My wife and I represent the older and perhaps more frugal demographic in this group. Occasional social riding with a relatively weak thought of exercise benefit has been our motivation on standard bikes for some years. I have a late '70's Schwinn and a converted mountain-to-road bike for those general purposes. My wife had some kind of a step-through bike she used hardly ever.

Her knees started going bad so pumping a bike for any distance became unrealistic. A year ago I suggested an ebike for her and after considerable evaluation chose the Pace 500.2. step-through for its throttle and cadence sensor. She could choose to pedal for some exercise, just move the pedals around to maintain some speed level, or lean on the throttle until her thumb got tired if the knees still hurt moving the pedals. Paying $1450 just killed me. :) Until then my bikes cost $20 or less at garage sales. As I said our demographic is probably in the minority in this forum.

Shortly after, we went on our first ride together, she on her ebike and I on the Schwinn. On the second significant hill as she again was at the top and I was only 1/4 of the way. I texted her the message, "Have a good ride, I'm going home.". I had explained multiple times the concept of the faster rider pacing to the slower rider, but for naught. So at Christmas she talked me into a Pace 500.2 step-over. I agreed to pay ANOTHER $1450 for these reasons: 1) to have the quality time with her, 2) to use the bike on travel trailer trips for close in local transportation and sightseeing, and 3) with gasoline/diesel at $6/gal to use it for local errands (I have a flatbed bike trailer with large mounted cooler). I had to buy a new bike rack both because these frames would not fit the current rack and to carry them behind a trailer required an upgrade in stoutness.

Because of a family situation for the next 8 months we were not able to ride for any distance together and my wife used her bike for 5 mile one-way rides to the local public swimming pool. Then one day in August we did a 16 mile ride, the longest we had done. At mile 8 her bike lost all e-power right in the middle of a busy T-intersection as we were waiting to turn left. She freaked and the person behind us blared their horn; it was not good. Rebooting regained the power but only for a few minutes. We swapped bikes so I could deal with the on-the-fly reboots and at the end of the ride took the bike to Sports Basement where we purchased it. Aventon told them to replace the control module (think motherboard) and in a short test ride it worked. A few weeks later we took another 16 mile ride and her bike again lost power at about the 8 mile point and we took it in the same day. Bike techs cannot do much electronic diagnosing and rather than do semi-random part swaps Aventon agreed to give her a new bike, a Pace 500.3! Had I realized the switch to the torque sensor I would have pushed to find a 500.2 to keep the cadence sensor.

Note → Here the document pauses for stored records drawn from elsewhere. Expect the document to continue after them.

(* ===== verification/Orchestrate.v ===== *)
(** * The parallel orchestrator ([ppc_lab_orchestrate.py])

    A run loads a manifest, fingerprints the inputs of its jobs, reuses the records that the result
    directory and the cache hold for the same key, executes the other jobs in parallel, and writes a
    summary.  The result directory and the cache are dictionaries of the JSON files that can be read;
    the order in which the parallel jobs complete is a parameter. *)
From stdpp Require Import pretty.
From Stdlib Require Import Ascii.
From S2P Require Export Jobs.

Definition MANIFEST_SCHEMA : string := "ppc-lab-orchestration-v1".
Definition JOB_RESULT_SCHEMA : string := "ppc-lab-orchestration-job-result-v1".
Definition SUMMARY_SCHEMA : string := "ppc-lab-orchestration-summary-v1".

(** ** The manifest *)

Section manifest.
Context (sys : fs) (parent : string).

Definition load_job (st : list string * list JobSpec) (ij : Z * value) : res (list string * list JobSpec) :=
  let '(seen, jobs) := st in
  let i := fst ij in
  match snd ij with
  | VDict item =>
      _ ← check_fields "jobs" i ["name"; "job"; "path"] item;
      _ ← guard_app (xorb (dmem "job" item) (dmem "path" item)) (at_index "jobs" i +:+ " must contain exactly one of job or path");
      let explicit := dget_n "name" item in
      _ ← guard_app (is_none explicit || (is_str explicit && py_bool explicit)) (at_index "jobs" i +:+ ".name must be a non-empty string");
      '(job, base, source, default_name) ← job_source sys parent i item;
      match job with
      | VDict job =>
          _ ← guard_app (eq_str (dget_n "schema" job) JOB_SCHEMA) (at_index "jobs" i +:+ " schema must be " +:+ JOB_SCHEMA);
          let name := match explicit with VStr s => s | _ => default_name end in
          _ ← guard_app (negb (existsb (String.eqb name) seen)) ("duplicate job name: " +:+ name);
          Ok (seen ++ [name], jobs ++ [Spec i name job base source []])
      | _ => app_error (at_index "jobs" i +:+ " job must be a JSON object")
      end
  | _ => app_error (at_index "jobs" i +:+ " must be an object")
  end.

(** [manifest["parallelism"]] is a positive integer. *)
Definition parallelism_ok (manifest : dict value) : bool :=
  match dget "parallelism" manifest with
  | None => true
  | Some (VInt n) => 1 <=? n
  | Some _ => false
  end.

Definition _load_manifest (read : res value) : res (dict value * list JobSpec) :=
  match read with
  | Raise e => app_error ("cannot read manifest: " +:+ exn_msg e)
  | Ok v =>
      let bad := app_error ("manifest schema must be " +:+ MANIFEST_SCHEMA) in
      match v with
      | VDict manifest =>
          if negb (eq_str (dget_n "schema" manifest) MANIFEST_SCHEMA) then bad
          else match dget_n "jobs" manifest with
          | VList (x :: l) =>
              _ ← guard_app (parallelism_ok manifest) "manifest.parallelism must be a positive integer";
              '(_, jobs) ← res_fold load_job ([], []) (enumerate (x :: l));
              Ok (manifest, jobs)
          | _ => app_error "manifest.jobs must be a non-empty array"
          end
      | _ => bad
      end
  end.
End manifest.

Definition _input_fingerprints (sys : fs) (root : option string) (spec : JobSpec) : res (list input) :=
  job_inputs sys "orchestration root" root spec.

(** ** The engine and the cache key *)

Definition _engine_identity (proc : process) : res (dict value) :=
  _ ← guard_app (exit_code proc =? 0)
        ("cannot query ppc-lab capabilities: " +:+
         (let e := str_strip (stderr proc) in if str_empty e then str_strip (stdout proc) else e));
  match parsed proc with
  | Raise e => app_error ("invalid ppc-lab capabilities JSON: " +:+ exn_msg e)
  | Ok (VDict caps) =>
      _ ← guard_app (eq_str (dget_n "schema" caps) "ppc-lab-capabilities-v1") "ppc-lab returned an unsupported capabilities document";
      Ok caps
  | Ok _ => app_error "ppc-lab returned an unsupported capabilities document"
  end.

Definition _cache_key (spec : JobSpec) (engine : dict value) (inputs : list input) : string :=
  sha256_hex (_canonical (obj [
    ("protocol", VStr MANIFEST_SCHEMA); ("job", obj (job spec));
    ("engine", obj ((fun k => (k, dget_n k engine)) <$> ["version"; "guest"; "formats"; "backends"]));
    ("inputs", portable_inputs inputs)])).

Definition _valid_record (file : option value) (key : string) : option (dict value) :=
  valid_record JOB_RESULT_SCHEMA key file.

(** What a worker process answers for a job. *)
Definition _run_worker (spec : JobSpec) (proc : process) : value :=
  let response := match parsed proc with
    | Ok v => v
    | Raise e => obj [("schema", VStr WORKER_RESPONSE_SCHEMA); ("id", dget_n "id" (job spec)); ("ok", VBool false);
        ("exit_code", VNone); ("timed_out", VBool false); ("error", VStr ("worker transport failure: " +:+ exn_msg e));
        ("stdout", VStr (stdout proc)); ("stderr", VStr (stderr proc))]
    end in
  match response with
  | VDict r => if negb (str_empty (stderr proc)) && negb (dmem "worker_stderr" r)
               then obj (dset "worker_stderr" (VStr (stderr proc)) r) else response
  | v => v
  end.

(** ** A run *)

Record options := Options {
  opt_resume : bool; opt_cache : bool; opt_no_cache_read : bool; opt_no_cache_write : bool;
  opt_parallel : option Z }.

(** The number of worker threads: the option, the manifest's or the smaller of jobs and processors. *)
Definition parallel (opts : options) (manifest : dict value) (cpu_count : option Z) (jobs : nat) : Z :=
  let cpus := match cpu_count with Some n => if n =? 0 then 1 else n | None => 1 end in
  let default := Z.max 1 (Z.min (Z.of_nat jobs) cpus) in
  let of_manifest := match dget_n "parallelism" manifest with VInt n => if n =? 0 then default else n | _ => default end in
  match opt_parallel opts with Some n => if n =? 0 then of_manifest else n | None => of_manifest end.

(** A job with its inputs and its cache key. *)
Record item := Item { it_spec : JobSpec; it_inputs : list input; it_key : string }.

Definition prepare (sys : fs) (root : option string) (engine : dict value) (spec : JobSpec) : res item :=
  inputs ← _input_fingerprints sys root spec; Ok (Item spec inputs (_cache_key spec engine inputs)).

Definition cache_path (key : string) : string := prefix_of 2 key +:+ "/" +:+ key +:+ ".json".

Record plan := Plan {
  p_records : list (Z * dict value); p_pending : list item; p_resumed : Z; p_hits : Z; p_out : dict value }.

Section run.
Context (opts : options) (engine : dict value).

Definition plan_item (files : dict value) (p : plan) (it : item) : plan :=
  let spec := it_spec it in
  let result_path := result_file spec in
  match (if opt_resume opts then _valid_record (dget result_path (p_out p)) (it_key it) else None) with
  | Some record =>
      Plan (aset (index spec) (dset "reuse" (VStr "resume") record) (p_records p)) (p_pending p) (p_resumed p + 1)
        (p_hits p) (p_out p)
  | None =>
      match (if opt_cache opts && negb (opt_no_cache_read opts)
             then _valid_record (dget (cache_path (it_key it)) files) (it_key it) else None) with
      | Some record =>
          let record := dset "reuse" (VStr "cache") record in
          Plan (aset (index spec) record (p_records p)) (p_pending p) (p_resumed p) (p_hits p + 1)
            (dset result_path (obj record) (p_out p))
      | None => Plan (p_records p) (p_pending p ++ [it]) (p_resumed p) (p_hits p) (p_out p)
      end
  end.

Definition plan_all (w : world) (items : list item) : plan :=
  fold_left (plan_item (cache w)) items (Plan [] [] 0 0 (out w)).

(** What a job's worker process gives, and how long it took. *)
Context (worker : JobSpec -> process) (elapsed : JobSpec -> float).

Definition executed_record (it : item) : dict value :=
  let spec := it_spec it in
  [("schema", VStr JOB_RESULT_SCHEMA); ("name", VStr (name spec)); ("index", VInt (index spec)); ("source", VStr (source spec));
   ("cache_key", VStr (it_key it)); ("engine_version", dget_n "version" engine);
   ("duration_seconds", VFloat (fround (elapsed spec) 6)); ("inputs", portable_inputs (it_inputs it)); ("reuse", VStr "executed");
   ("response", _run_worker spec (worker spec))].

(** [response.get("ok") is True] *)
Definition is_true (v : value) : bool := match v with VBool b => b | _ => false end.
Definition response_ok (response : value) : res bool := ok ← vget "ok" response; Ok (is_true ok).

Definition execute (it : item) : M world (Z * dict value) :=
  let record := executed_record it in
  _ ← modify (fun w => World (dset (result_file (it_spec it)) (obj record) (out w)) (cache w));
  ok ← (if opt_cache opts && negb (opt_no_cache_write opts)
        then lift (response_ok (_run_worker (it_spec it) (worker (it_spec it)))) else mret false);
  _ ← (if ok : bool then modify (fun w => World (out w) (dset (cache_path (it_key it)) (obj record) (cache w))) else mret tt);
  mret (index (it_spec it), record).

(** The order in which the parallel jobs complete. *)
Context (schedule : list item -> list item).

(** Every pending job runs, and [future.result()] raises what its job raised. *)
Definition execute_all (pending : list item) : M world (list (Z * dict value)) := fun w =>
  let '(rs, w) := fold_left (fun rw it => let '(r, w) := execute it (snd rw) in (fst rw ++ [r], w)) (schedule pending) ([], w) in
  (res_map id rs, w).

Definition ordered_records (records : list (Z * dict value)) (n : nat) : res (list (dict value)) :=
  res_map (fun i => match aget i records with Some r => Ok r | None => Raise (Exn KeyError (pretty i)) end) (range n).

(** [record.get("response", {})] *)
Definition record_response (record : dict value) : value := dget_or "response" (obj []) record.
Definition record_ok (record : dict value) : res bool := response_ok (record_response record).

Definition summary_row (record : dict value) : res value :=
  i ← vindex "index" (obj record); n ← vindex "name" (obj record); key ← vindex "cache_key" (obj record);
  ok ← record_ok record; code ← vget "exit_code" (record_response record);
  file ← match i, n with
         | VInt i, VStr n => Ok (result_name i n)
         | VBool b, VStr n => Ok (result_name (Z.b2z b) n)
         | _, _ => Raise (Exn ValueError "Unknown format code 'd'")
         end;
  Ok (obj [("index", i); ("name", n); ("cache_key", key); ("reuse", dget_n "reuse" record); ("ok", VBool ok);
           ("exit_code", code); ("file", VStr file)]).

Definition count_true (l : list bool) : Z := Z.of_nat (length (List.filter id l)).

Record result := Result { r_code : Z; r_summary : dict value; r_records : list (dict value) }.

(** From the prepared jobs to the summary and the exit code.  The summary also names the manifest's
    path, the run's duration and the evidence store. *)
Context (cpu_count : option Z).
Definition run_items (manifest : dict value) (items : list item) : M world result :=
  w ← gets id;
  let p := plan_all w items in
  _ ← modify (fun w => World (p_out p) (cache w));
  done ← execute_all (p_pending p);
  let records := fold_left (fun rs ir => aset (fst ir) (snd ir) rs) done (p_records p) in
  ordered ← lift (ordered_records records (length items));
  oks ← lift (res_map record_ok ordered);
  let failures := count_true (negb <$> oks) in
  let executed := count_true ((fun r => eq_str (dget_n "reuse" r) "executed") <$> ordered) in
  rows ← lift (res_map summary_row ordered);
  let summary := [("schema", VStr SUMMARY_SCHEMA); ("manifest_schema", VStr MANIFEST_SCHEMA); ("id", dget_n "id" manifest);
    ("engine", obj engine); ("parallelism", VInt (parallel opts manifest cpu_count (length items))); ("jobs", VInt (Z.of_nat (length ordered))); ("executed", VInt executed);
    ("resumed", VInt (p_resumed p)); ("cache_hits", VInt (p_hits p)); ("failed", VInt failures); ("results", VList rows)] in
  _ ← modify (fun w => World (dset "summary.json" (obj summary) (out w)) (cache w));
  mret (Result (if failures =? 0 then 0 else 1) summary ordered).

(** The whole command, from the manifest: 2 for the errors of its preparation and for a failed
    publication of the evidence, when a store is given. *)
Definition main (sys : fs) (parent : string) (read : res value) (capabilities : process) (root : option string)
    (evidence : option bool) : M world Z :=
  match ('(manifest, jobs) ← _load_manifest sys parent read; engine ← _engine_identity capabilities;
         items ← res_map (prepare sys root engine) jobs; Ok (manifest, items)) with
  | Raise e => if handled [AppError] e then mret 2 else lift (Raise e)
  | Ok (manifest, items) => r ← run_items manifest items; mret (match evidence with Some false => 2 | _ => r_code r end)
  end.
End run.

So here we are with a .2 and a .3. The good news is, worst case on a long ride if her knees give out we can swap bikes so she won't have to apply torque to activate the assist. She has only ridden her new bike once so far, and not very far, but she likes it. The jury is still out though whether this bike will satisfy her needs as well as the .2.

I like the cadence sensor. If I am doing errands or on a social ride with the wife it's not about exercise and I don't have to sweat. Yesterday I spent 2 hours running around town without sweating. For exercise and sweating I use my old heavy bikes, more exercise.

If you've made it this far, thanks for reading my intro.
Were you near the Mystery Spot when this problem started? Welcome to the forum
 
Bohemoth, my apologies if this is a year late, just this morning I got an email flag you had responded. lol

I don't know what/where the Mystery Spot is. We were at the T intersection of Todd and Stony Point in south Santa Rosa. Online "The Mystery Spot" is down South by Santa Cruz. Close to home we have "Gravity Hill".

And since we had two failures a dozen miles apart, I think it was just an "infant mortality" failure.